Pozzuoli credits his company's success to being the market leader. "We are pioneers in an industry that is just taking off as electrical companies replace existing infrastructure and build new power sources," he says. "We picked a small market and are growing with it. Our goal is to maintain our position as the developer of any new technology in the field."

RuggedCom's biggest challenge, says Pozzuoli, is managing its phenomenal growth. In 2010 alone, it picked up 433 new customers. "We intend to grow within the limits of profitability," he says. "It's disciplined growth, contingent on maintaining profitability."

As the company conquers more international markets, Pozzuoli says RuggedCom has a distinct advantage in being Ontario-based.
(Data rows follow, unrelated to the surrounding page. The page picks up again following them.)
(** *** What the loader finds on disk *)

(** [dir / file] *)
Definition path_in (dir file : string) : string :=
  String.append dir (String.append "/" file).

(** the count a file contributes: none when it does not exist, 0 when it
    cannot be read, its number of rows otherwise *)
Definition loaded_count (c : csv_file) : option Z :=
  match c with
  | NoFile => None
  | Unreadable => Some 0
  | Rows n => Some (Z.of_nat n)
  end.

Definition on_disk (fs : filesystem) (dir file : string) : bool :=
  match csv fs (path_in dir file) with
  | NoFile => false
  | _ => true
  end.

(** the expected files of a directory that exist *)
Definition found (fs : filesystem) (dir : string) (files : list string)
  : list string :=
  filter (fun file => on_disk fs dir file = true) files.

(** the rows a file contributes to a count read with default 0 *)
Definition rows_on_disk (fs : filesystem) (dir file : string) : Z :=
  default 0 (loaded_count (csv fs (path_in dir file))).

(** a file system where every unreadable file is an empty table instead *)
Definition as_empty (c : csv_file) : csv_file :=
  match c with
  | Unreadable => Rows 0
  | _ => c
  end.

Definition unreadable_as_empty (fs : filesystem) : filesystem :=
  {| csv := fun path => as_empty (csv fs path);
     data_dir_exists := data_dir_exists fs;
     pipeline_files := pipeline_files fs |}.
An immigrant to Canada as a child, he says the country's multicultural nature gives businesses a leg up on competitors from other regions where different cultures are fewer or tend to clash rather than thrive. Explains Pozzuoli, "We have people from all over the world working here. In Ontario, we grow up with a more cosmopolitan view of the world. Many Canadians take that for granted, but it makes it easier to relate to people in other parts of the world. And that makes it easier for us to have successful business arrangements with them."